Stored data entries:

(** Maps of well-formed entries that are read and written one after the other. *)
Section entries.
Context {A : Type} (enc : A -> list Z * list Z) (write : A -> Enc unit) (read : Dec A) (l : list A).
Context (Hf : Forall (fun x => field (enc x).1 /\ field (enc x).2) l) (Hz : zlen l < 2 ^ 64).

Lemma entries_field : field (mapBytes false (map enc l)).
Proof.
  split; [apply mapBytes_item; [by rewrite zlen_map|]|apply mapBytes_bytes]; apply Forall_map; (eapply Forall_impl; [exact Hf|]);
    intros x [[? ?] [? ?]]; done.
Qed.

Lemma entries_emits : Forall (fun x => emits (write x) (entryBytes (enc x))) l ->
  emits (call (CborWriter.writeStartMap (Some (zlen l))) ;; forEach write l) (mapBytes false (map enc l)).
Proof.
  intros Hw. unfold mapBytes. rewrite zlen_map. pose proof (zlen_nonneg l). apply emits_bind; [apply emits_call, writeTypeValue_head; lia|].
  apply emits_forEach. rewrite map_map. clear Hf Hz H. induction Hw; constructor; done.
Qed.

Lemma entries_reads : Forall (fun x => readsN 2 read (entryBytes (enc x)) x) l -> reads (readMapOf read) (mapBytes false (map enc l)) l.
Proof.
  intros Hr. apply readMapOf_reads; [by rewrite zlen_map| |].
  - rewrite map_map. clear Hz. induction Hr as [|x k Hx _ IH]; [constructor|]. inversion_clear Hf as [|? ? [[Hi _] _] Hf']. constructor; [|by apply IH].
    split; [|done]. exists (enc x).1, (enc x).2. by split.
  - apply Forall_map. eapply Forall_impl; [exact Hf|]. by intros x [[? ?] [? ?]].
Qed.
End entries.

(** ** Maps whose keys say what their values are *)

Definition keyEntry (e : Z * list Z) : list Z * list Z := (intBytes e.1, e.2).
Definition keyedBytes (es : list (Z * list Z)) : list Z := mapBytes false (map keyEntry es).

Definition optionalEntry {A} (key : Z) (f : A -> list Z) (o : option A) : list (Z * list Z) :=
  match o with Some a => [(key, f a)] | None => [] end.

(** The part of the map that some of the entries make. *)
Definition entriesBytes (es : list (Z * list Z)) : list Z := concat (map (fun e => intBytes e.1 ++ e.2) es).

Lemma entriesBytes_app es es' : entriesBytes (es ++ es') = entriesBytes es ++ entriesBytes es'.
Proof. unfold entriesBytes. by rewrite map_app, concat_app. Qed.

Lemma entriesBytes_cons k l es : entriesBytes ((k, l) :: es) = intBytes k ++ l ++ entriesBytes es.
Proof. unfold entriesBytes. cbn. by rewrite <- app_assoc. Qed.

Lemma keyedBytes_entries es : keyedBytes es = CborWriter.head Map (zlen es) ++ entriesBytes es.
Proof. unfold keyedBytes, mapBytes, entriesBytes. rewrite zlen_map, map_map. done. Qed.

Lemma keyed_field es : zlen es < 2 ^ 64 -> Forall (fun e => isInt64 e.1 = true /\ field e.2) es -> field (keyedBytes es).
Proof.
  intros Hz Hf. apply (entries_field keyEntry); [|done]. eapply Forall_impl; [exact Hf|]. intros e [Hk He]. split; [by apply field_int|done].
Qed.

• Problem description
Write out exactly the lines starting with the one that holds "emits (call (CborWriter.writeStartMap" and running through the last line above.

• Task output
  emits (call (CborWriter.writeStartMap (Some (zlen l))) ;; forEach write l) (mapBytes false (map enc l)).
Proof.
  intros Hw. unfold mapBytes. rewrite zlen_map. pose proof (zlen_nonneg l). apply emits_bind; [apply emits_call, writeTypeValue_head; lia|].
  apply emits_forEach. rewrite map_map. clear Hf Hz H. induction Hw; constructor; done.
Qed.

Lemma entries_reads : Forall (fun x => readsN 2 read (entryBytes (enc x)) x) l -> reads (readMapOf read) (mapBytes false (map enc l)) l.
Proof.
  intros Hr. apply readMapOf_reads; [by rewrite zlen_map| |].
  - rewrite map_map. clear Hz. induction Hr as [|x k Hx _ IH]; [constructor|]. inversion_clear Hf as [|? ? [[Hi _] _] Hf']. constructor; [|by apply IH].
    split; [|done]. exists (enc x).1, (enc x).2. by split.
  - apply Forall_map. eapply Forall_impl; [exact Hf|]. by intros x [[? ?] [? ?]].
Qed.
End entries.

(** ** Maps whose keys say what their values are *)

Definition keyEntry (e : Z * list Z) : list Z * list Z := (intBytes e.1, e.2).
Definition keyedBytes (es : list (Z * list Z)) : list Z := mapBytes false (map keyEntry es).

Definition optionalEntry {A} (key : Z) (f : A -> list Z) (o : option A) : list (Z * list Z) :=
  match o with Some a => [(key, f a)] | None => [] end.

(** The part of the map that some of the entries make. *)
Definition entriesBytes (es : list (Z * list Z)) : list Z := concat (map (fun e => intBytes e.1 ++ e.2) es).

Lemma entriesBytes_app es es' : entriesBytes (es ++ es') = entriesBytes es ++ entriesBytes es'.
Proof. unfold entriesBytes. by rewrite map_app, concat_app. Qed.

Lemma entriesBytes_cons k l es : entriesBytes ((k, l) :: es) = intBytes k ++ l ++ entriesBytes es.
Proof. unfold entriesBytes. cbn. by rewrite <- app_assoc. Qed.

Lemma keyedBytes_entries es : keyedBytes es = CborWriter.head Map (zlen es) ++ entriesBytes es.
Proof. unfold keyedBytes, mapBytes, entriesBytes. rewrite zlen_map, map_map. done. Qed.

Lemma keyed_field es : zlen es < 2 ^ 64 -> Forall (fun e => isInt64 e.1 = true /\ field e.2) es -> field (keyedBytes es).
Proof.
  intros Hz Hf. apply (entries_field keyEntry); [|done]. eapply Forall_impl; [exact Hf|]. intros e [Hk He]. split; [by apply field_int|done].
Qed.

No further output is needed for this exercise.